[Start of section]
Definition set_name (name now : string) (a : AccountRow) : AccountRow :=
  mkAccountRow (ar_ID a) name (ar_Enabled a) (ar_MaxSessions a) (ar_LastUsedAt a) (ar_CreatedAt a) now (ar_ShowDemo a).
Definition set_show (show : bool) (now : string) (a : AccountRow) : AccountRow :=
  mkAccountRow (ar_ID a) (ar_Name a) (ar_Enabled a) (ar_MaxSessions a) (ar_LastUsedAt a) (ar_CreatedAt a) now show.

(** UPDATE accounts SET ... WHERE id = ?, which may fail. *)
Definition update_account (ok : bool) (f : AccountRow -> AccountRow) (acc : string) (t : list AccountRow) : list AccountRow * bool :=
  if ok then (map (fun a => if bool_decide (ar_ID a = acc) then f a else a) t, true) else (t, false).

(** The error of a second statement comes after the first one took effect. *)
Definition UpdateSelf (io : list bool) (t : list AccountRow) (acc : string) (name : option string) (showDemo : option bool) (now : string)
  : list AccountRow * bool :=
  let '(t, ok) := match name with Some name => update_account (answers io 0) (set_name name now) acc t | None => (t, true) end in
  if negb ok then (t, false)
  else match showDemo with Some show => update_account (answers io 1) (set_show show now) acc t | None => (t, true) end.

(** The row with the admin flag: outside, an error of the query. *)
Definition GetAccount (ok : bool) (t : list AccountRow) (admin : option string) (acc : string) : option (option (AccountRow * bool)) :=
  if ok then Some ((fun a => (a, bool_decide (ar_ID a = default EmptyString admin))) <$> List.find (fun a => bool_decide (ar_ID a = acc)) t) else None.

(** ** Routes *)

Record me_view := mkMe { me_ID : string; me_Name : string; me_IsAdmin : bool; me_ShowDemo : bool; me_DemoAvailable : bool }.

Definition me (ok : bool) (t : list AccountRow) (admin : option string) (demoEmpty : bool) (acc : string) : Z * option me_view :=
  match GetAccount ok t admin acc with
  | None => (500, None)
  | Some None => (401, None)
  | Some (Some (a, isAdmin)) => (200, Some (mkMe (ar_ID a) (ar_Name a) isAdmin (ar_ShowDemo a) (negb demoEmpty)))
  end.

(** The body is what its JSON decoded to; a body that is not JSON is empty. *)
Definition updateMe (io : list bool) (t : list AccountRow) (acc : string) (name : option string) (showDemo : option bool) (now : string)
  : Z * list AccountRow :=
  let trimmed := TrimSpace <$> name in
  if bool_decide (trimmed = Some EmptyString) then (400, t)
  else let '(t, ok) := UpdateSelf io t acc trimmed showDemo now in (if ok then 200 else 500, t).

(** ORDER BY created_at, id. *)
Definition account_leb (a b : AccountRow) : bool :=
  match String.compare (ar_CreatedAt a) (ar_CreatedAt b) with
  | Lt => true | Gt => false | Eq => match String.compare (ar_ID a) (ar_ID b) with Gt => false | _ => true end
  end.

Fixpoint insert_account (x : AccountRow) (l : list AccountRow) : list AccountRow :=
  match l with [] => [x] | y :: l' => if account_leb x y then x :: l else y :: insert_account x l' end.

Definition ListAllAccounts (t : list AccountRow) : list AccountRow := foldr insert_account [] t.

Definition list_accounts (ok : bool) (t : list AccountRow) (admin : option string) (caller : string) : Z * list (AccountRow * bool) :=
  if negb (IsAdmin admin caller) then (403, [])
  else if negb ok then (500, [])
  else (200, map (fun a => (a, bool_decide (ar_ID a = default EmptyString admin))) (ListAllAccounts t)).

(** ** The seed export *)

Definition hex_digit (n : N) : ascii := ascii_of_N (if (n <? 10)%N then 48 + n else 87 + n).

(** hex.EncodeToString. *)
Fixpoint hex_encode (s : string) : string :=
  match s with
  | EmptyString => EmptyString
  | String a s => String (hex_digit (N_of_ascii a / 16)) (String (hex_digit (N_of_ascii a mod 16)) (hex_encode s))
  end.

Record ExportedEndpoint := mkExported { xe_Label : string; xe_Address : string; xe_AgentForward : bool }.

Record SeedExport := mkSeedExport { sx_Passkeys : list SeedAdminPasskey; sx_Endpoints : list ExportedEndpoint }.

Definition export_passkey (x : string * string * Z * list string * string) : SeedAdminPasskey :=
  let '(cid, key, counter, transports, label) := x in mkSeedPasskey cid (hex_encode key) counter (Some transports) label.

Definition export_endpoint (e : Endpoint) : ExportedEndpoint :=
  mkExported (ep_Label e) (FormatEndpointAddress (Address.mkAddress (ep_Username e) (ep_Host e) (ep_Port e))) (ep_AgentForward e).

Definition exportSeed (b : boot) (ok : bool) (io : list bool) (caller : string) : Z * option SeedExport :=
  if negb (IsAdmin (admin_account (b_db b)) caller) then (403, None)
  else if negb ok then (500, None)
  else match ListForAccount (b_endpoints b) io caller with
       | None => (500, None)
       | Some eps => (200, Some (mkSeedExport (map export_passkey (ExportSeed (b_db b) caller)) (map export_endpoint eps)))
       end.

(** ** The configuration an export is pasted into *)

Definition seed_entry (e : ExportedEndpoint) : Config.SeedEndpoint :=
  mkSeedEndpoint (xe_Label e) (xe_Address e) (Some (xe_AgentForward e)) None None (Address.mkAddress "" "" 0) None.

(** What an export keeps of an endpoint. *)
Definition ep_key (e : Endpoint) : string * string * Z * string * bool := (ep_Label e, ep_Host e, ep_Port e, ep_Username e, ep_AgentForward e).
Definition row_key (r : PinStore.row) : string * string * Z * string * bool := (r_label r, r_host r, r_port r, r_username r, r_agent_forward r).

(** An address that its text gives back. *)
Definition addressable (e : Endpoint) : Prop :=
  ep_Username e <> EmptyString /\ without "@" (ep_Username e) = true /\ forall_str graphic (ep_Username e) = true /\
  ep_Host e <> EmptyString /\ HasPrefix (ep_Host e) "[" = false /\ forall_str graphic (ep_Host e) = true /\
  1 <= ep_Port e <= 65535 /\ (ep_Port e <> defaultPort \/ without ":" (ep_Host e) = true).

(** ** Lemmas *)

Lemma hex_digit_value a :
  hex_value (hex_digit (N_of_ascii a / 16)) = Some (Z.of_N (N_of_ascii a / 16)) /\ hex_value (hex_digit (N_of_ascii a mod 16)) = Some (Z.of_N (N_of_ascii a mod 16)).
Proof. destruct a as [[] [] [] [] [] [] [] []]; split; vm_compute; reflexivity. Qed.

Lemma hex_roundtrip s : hex_decode (hex_encode s) = Some s.
Proof.
  induction s as [|a s IH]; [done|]. cbn [hex_encode hex_decode]. destruct (hex_digit_value a) as [-> ->]. cbn [mbind option_bind]. rewrite IH. cbn [mbind option_bind].
  f_equal. f_equal. rewrite <- (ascii_N_embedding a) at 3. f_equal. rewrite <- (N2Z.id (N_of_ascii a)) at 3. f_equal.
  rewrite N2Z.inj_div, N2Z.inj_mod. rewrite <- Z.div_mod; [done|]. done.
Qed.

Lemma order_rows_perm l : order_rows l ≡ₚ l.
Proof.
  induction l as [|x l IH]; [done|]. cbn [order_rows foldr]. fold (order_rows l). rewrite <- IH at 2. generalize (order_rows l). clear.
  intros l. induction l as [|y l IH]; [done|]. cbn [PinStore.insert_row]. destruct (row_leb x y); [done|]. by rewrite IH, Permutation_swap.
Qed.

(** The list of an account, but for its order. *)
Lemma list_keys t acc eps : ListForAccount t [] acc = Some eps ->
  map ep_key eps ≡ₚ map row_key (List.filter (fun r => bool_decide (r_account r = acc) && r_enabled r) (map_to_list t).*2).
Proof.
  unfold ListForAccount. cbn [answers nth]. intros [= <-]. rewrite map_map. erewrite (map_ext _ (fun x => row_key (snd x))) by done.
  change (map (fun x : string * PinStore.row => row_key x.2) ?l) with ((fun x : string * PinStore.row => row_key x.2) <$> l). rewrite order_rows_perm. clear. induction (map_to_list t) as [|[id r] l IH]; [done|].
  cbn [List.filter fmap list_fmap snd]. destruct (_ && _); cbn [map fmap list_fmap snd]; by rewrite IH.
Qed.

Section Restore.
Context (ParsePublicKey : list byte -> option ParsedKey) (newID : nat -> string) (ts : string).
Context (newID_inj : forall m n, newID m = newID n -> m = n).

(** Nothing is in the way of the ids from [n] on. *)
Definition free_from (n : nat) (b : boot) : Prop :=
  forall k, (n <= k)%nat -> b_endpoints b !! newID k = None /\ newID k ∉ map ID (creds (b_db b)).

Lemma seed_endpoints_go adminID l n b : free_from n b ->
  exists b', goes (for_each l n (seed_endpoint newID ts adminID)) b (n + length l)%nat b' /\ b_db b' = b_db b /\
    (map_to_list (b_endpoints b')).*2 ≡ₚ map (endpoint_row ts adminID) l ++ (map_to_list (b_endpoints b)).*2.
Proof using newID_inj.
  revert n b. induction l as [|e l IH]; intros n b Hfree; [exists b; cbn; rewrite Nat.add_0_r; done|].
  destruct (Hfree n (le_n n)) as [Hn _]. set (b1 := mkBoot (b_db b) (<[newID n := endpoint_row ts adminID e]> (b_endpoints b))).
  destruct (IH (S n) b1) as (b' & Hgo & Hdb & Hp).
  { intros k Hk. destruct (Hfree k ltac:(clear - Hk; lia)) as [H1 H2]. split; [|done]. cbn [b1 b_endpoints]. rewrite lookup_insert_ne; [done|]. intros He%newID_inj. clear - He Hk. lia. }
  exists b'. split_and!; [|done|].
  - cbn [for_each length]. rewrite <- Nat.add_succ_comm. eapply goes_bind; [|exact Hgo]. unfold seed_endpoint. eapply goes_bind; [|done]. apply goes_stmt. by rewrite Hn.
  - rewrite Hp. cbn [b1 b_endpoints]. rewrite map_to_list_insert by done. cbn [map fmap list_fmap snd]. by rewrite <- Permutation_middle.
Qed.

(** A passkey is exported, and restored, as these columns. *)
Definition seedable (r : CredentialRow) : SeedAdminPasskey := export_passkey (Passkeys.CredentialID r, PublicKeyCOSE r, Counter r, Transports r, Label r).

Lemma seed_passkeys_go rpID adminID rows n sd b : free_from n b -> is_Some (find_account (b_db b) adminID) ->
  NoDup (map Passkeys.CredentialID (creds (b_db b)) ++ map Passkeys.CredentialID rows) ->
  exists sd' b' new, goes (for_each (map seedable rows) (sd, n) (seed_passkey ParsePublicKey newID rpID ts adminID)) b (sd', (n + length rows)%nat) b' /\
    b_db b' = set_creds (b_db b) (creds (b_db b) ++ new) /\ b_endpoints b' = b_endpoints b /\ free_from (n + length rows) b' /\
    map seedable new = map seedable rows /\ Forall (fun r => of_account adminID r && active r = true) new.
Proof using newID_inj.
  revert n sd b. induction rows as [|r rows IH]; intros n sd b Hfree Hacc Hnd.
  { exists sd, b, []. cbn [map length for_each]. rewrite Nat.add_0_r, app_nil_r. split_and!; try done. by destruct b as [[] ?]. }
  set (row := passkey_row ParsePublicKey rpID ts adminID (newID n) (seedable r) (PublicKeyCOSE r)).
  assert (forall x, x ∈ creds (b_db b) -> ID x <> newID n /\ Passkeys.CredentialID x <> Passkeys.CredentialID r) as Hnew.
  { intros x Hx. destruct (Hfree n (le_n n)) as [_ Hid]. split; [intros He; apply Hid; rewrite <- He; by apply (list_elem_of_fmap_2 ID)|].
    intros He. apply NoDup_app in Hnd as (_ & Hnd & _). apply (Hnd (Passkeys.CredentialID x)); [by apply (list_elem_of_fmap_2 Passkeys.CredentialID)|]. rewrite He. left. }
  assert (has_credential (b_db b) (Passkeys.CredentialID r) = false) as Hhas.
  { apply not_true_is_false. unfold has_credential. intros (x & Hx & He)%existsb_exists. apply bool_decide_eq_true in He. by destruct (Hnew x) as [_ []]; [apply list_elem_of_In|]. }
  assert (Passkeys.insert_row (b_db b) row = Some (set_creds (b_db b) (creds (b_db b) ++ [row]))) as Hins.
  { unfold Passkeys.insert_row. destruct (existsb _ _) eqn:E.
    - exfalso. apply existsb_exists in E as (x & Hx & H). destruct (Hnew x) as [H1 H2]; [by apply list_elem_of_In|].
      apply orb_true_iff in H as [H|H]; apply bool_decide_eq_true in H; [by apply H1|by apply H2].
    - cbn [row passkey_row Passkeys.AccountID]. by destruct Hacc as [a ->]. }
  set (b1 := mkBoot (set_creds (b_db b) (creds (b_db b) ++ [row])) (b_endpoints b)).
  destruct (IH (S n) true b1) as (sd' & b' & new & Hgo & Hdb & Hep & Hfr & Hm & Hall).
  { intros k Hk. destruct (Hfree k ltac:(clear - Hk; lia)) as [H1 H2]. split; [done|]. cbn [b1 b_db set_creds creds]. rewrite map_app. intros [H|H]%elem_of_app; [done|].
    apply list_elem_of_singleton, newID_inj in H. clear - H Hk. lia. }
  { done. }
  { cbn [b1 b_db set_creds creds]. rewrite map_app, <- app_assoc. exact Hnd. }
  exists sd', b', (row :: new). split_and!.
  - cbn [for_each map length]. rewrite <- Nat.add_succ_comm. eapply goes_bind; [|exact Hgo]. unfold seed_passkey. eapply goes_bind; [by apply goes_stmt|].
    change (sp_CredentialID (seedable r)) with (Passkeys.CredentialID r). rewrite Hhas. change (sp_PublicKeyHex (seedable r)) with (hex_encode (PublicKeyCOSE r)).
    rewrite hex_roundtrip. eapply goes_bind; [|done]. apply goes_stmt. fold row. by rewrite Hins.
  - rewrite Hdb. cbn [b1 b_db set_creds creds accounts admin_account]. by rewrite <- app_assoc.
  - done.
  - cbn [length]. by rewrite <- Nat.add_succ_comm.
  - cbn [map]. by rewrite Hm.
  - constructor; [|done]. cbn. unfold of_account, active. cbn. by rewrite !bool_decide_true.
Qed.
[End of section]
What to work on: Produce a word-for-word copy of everything above from the line holding "match String.compare (ar_CreatedAt" down to the line holding "Record ExportedEndpoint := mkExported", with both of those lines kept.

Response to this task:
  match String.compare (ar_CreatedAt a) (ar_CreatedAt b) with
  | Lt => true | Gt => false | Eq => match String.compare (ar_ID a) (ar_ID b) with Gt => false | _ => true end
  end.

Fixpoint insert_account (x : AccountRow) (l : list AccountRow) : list AccountRow :=
  match l with [] => [x] | y :: l' => if account_leb x y then x :: l else y :: insert_account x l' end.

Definition ListAllAccounts (t : list AccountRow) : list AccountRow := foldr insert_account [] t.

Definition list_accounts (ok : bool) (t : list AccountRow) (admin : option string) (caller : string) : Z * list (AccountRow * bool) :=
  if negb (IsAdmin admin caller) then (403, [])
  else if negb ok then (500, [])
  else (200, map (fun a => (a, bool_decide (ar_ID a = default EmptyString admin))) (ListAllAccounts t)).

(** ** The seed export *)

Definition hex_digit (n : N) : ascii := ascii_of_N (if (n <? 10)%N then 48 + n else 87 + n).

(** hex.EncodeToString. *)
Fixpoint hex_encode (s : string) : string :=
  match s with
  | EmptyString => EmptyString
  | String a s => String (hex_digit (N_of_ascii a / 16)) (String (hex_digit (N_of_ascii a mod 16)) (hex_encode s))
  end.

Record ExportedEndpoint := mkExported { xe_Label : string; xe_Address : string; xe_AgentForward : bool }.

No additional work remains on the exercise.